Non-steroidal anti-inflammatory drugs (NSAIDs) relieve inflammation by suppressing prostaglandin E₂/cyclooxygenase 2 (PGE₂/COX-2) with cardiovascular and gastrointestinal bleeding risk. Theoretically, suppressing PGE₂ through inhibiting the terminal synthase microsomal prostaglandin E₂ synthase-1 (mPGES-1) instead of upstream COX-2 is ideal for inflammation. Here, (9S,13R)−12-oxo-phytodienoic acid (AA-24) extracted from Artemisia anomala was first screened as an anti-inflammatory candidate and decreased inducible nitric oxide synthase (iNOS), nitric oxide (NO), mPGES-1, and PGE₂ without affecting COX-1/2, thromboxane A₂ (TXA₂) and prostaglandin I₂ (PGI₂). Besides, AA-24 suppressed the differentiation of M0 macrophages to M1 phenotype but enhanced it to M2 phenotype, blocked the activation of NF-κB pathway, and increased the activation of Nrf2 and heme oxygenase-1 (HO-1). Moreover, AA-24 selectively inhibited mPGES-1 and reduced inflamed paw edema in carrageenan-induced mice. In conclusion, AA-24 attenuates inflammation by inhibiting mPGES-1 and modulating macrophage polarization via the NF-κB and Nrf2/HO-1 pathways and could be a promising candidate for developing anti-inflammatory drugs.
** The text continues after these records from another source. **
(** * Adaptive Supply Controller of the SmartPath tutor

    A shallow embedding of the controller logic of [src/App.tsx] and of the
    question service of [src/services/geminiService.ts]:

    - [Difficulty]: [calculateNewDifficulty], computed on IEEE-754 binary64
      numbers as JavaScript does, next to the formula of the specification
      on exact rationals;
    - [Gemini]: what [generateAdaptiveQuestions] settles to, as a function of
      the API key and of the answer of the generative backend;
    - [App]: the React state of the component, its event handlers as state
      transformers, the recovery effect, and the transition system they span;
    - [Scenario], [Samples]: a few concrete sessions, used to exercise the
      theorems;
    - [Invariants], [Ladder]: further invariants of the session and of the
      plan;
    - [Chart], [Services], [Explain], [Streak]: the proficiency chart, the
      plan, material and explanation services, the explanation card and the
      daily streak;
    - [Legacy]: the earlier revision of the component.

    React is modelled at the granularity of one synchronous continuation:
    every [setX] issued by a handler (or by the code after an [await]) lands
    in one render, state variables read by a handler are those of the render
    it was created in, the ref [prefetchingRef] is read and written at once,
    and effects run after the render. *)

From Stdlib Require Import ZArith QArith Qround Floats Bool List String Ascii Lia.
From Stdlib Require Import DecimalString DecimalN DecimalNat.
Import ListNotations.

Local Open Scope Z_scope.

(** ** JavaScript numbers *)

Module JS.

(** An integer as a JavaScript number (exact below 2^53). *)
Definition Z2F (z : Z) : float :=
  if z <? 0 then PrimFloat.opp (PrimFloat.of_uint63 (Uint63.of_Z (- z)))
  else PrimFloat.of_uint63 (Uint63.of_Z z).

(** [Math.max] and [Math.min] on two arguments: NaN is contagious and
    [-0] is smaller than [+0]. *)
Definition Math_max (a b : float) : float :=
  if PrimFloat.is_nan a || PrimFloat.is_nan b then PrimFloat.nan
  else if PrimFloat.ltb a b then b
  else if PrimFloat.ltb b a then a
  else if PrimFloat.get_sign a then b else a.

Definition Math_min (a b : float) : float :=
  if PrimFloat.is_nan a || PrimFloat.is_nan b then PrimFloat.nan
  else if PrimFloat.ltb a b then a
  else if PrimFloat.ltb b a then b
  else if PrimFloat.get_sign a then a else b.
非甾体抗炎药 (NSAIDs) 通过抑制具有心血管和胃肠道出血风险的前列腺素 E ₂ /环氧合酶 2 (PGE _{2 /COX-2) 来缓解炎症。}理论上，通过抑制末端合成酶微粒体前列腺素 E ₂合成酶-1 (mPGES-1) 而不是上游 COX-2 来抑制 PGE _{2是炎症的理想选择。}在这里，从异常蒿中提取的(9 S ,13 R )-12-氧代植物二烯酸 (AA-24)首次被筛选为抗炎候选物，并降低诱导型一氧化氮合酶 (iNOS)、一氧化氮 (NO)、 mPGES-1 和 PGE ₂不影响 COX-1/2、血栓素 A₂ (TXA ₂ ) 和前列腺素 I ₂ (PGI ₂ )。此外，AA-24 抑制 M0 巨噬细胞向 M1 表型的分化，但增强其向 M2 表型的分化，阻断 NF-κB 通路的激活，并增加 Nrf2 和血红素加氧酶-1 (HO-1) 的激活。此外，AA-24 选择性地抑制 mPGES-1 并减少角叉菜胶诱导的小鼠发炎的爪子水肿。总之，AA-24 通过抑制 mPGES-1 和通过 NF-κB 和 Nrf2/HO-1 途径调节巨噬细胞极化来减轻炎症，并且可能是开发抗炎药物的有希望的候选者。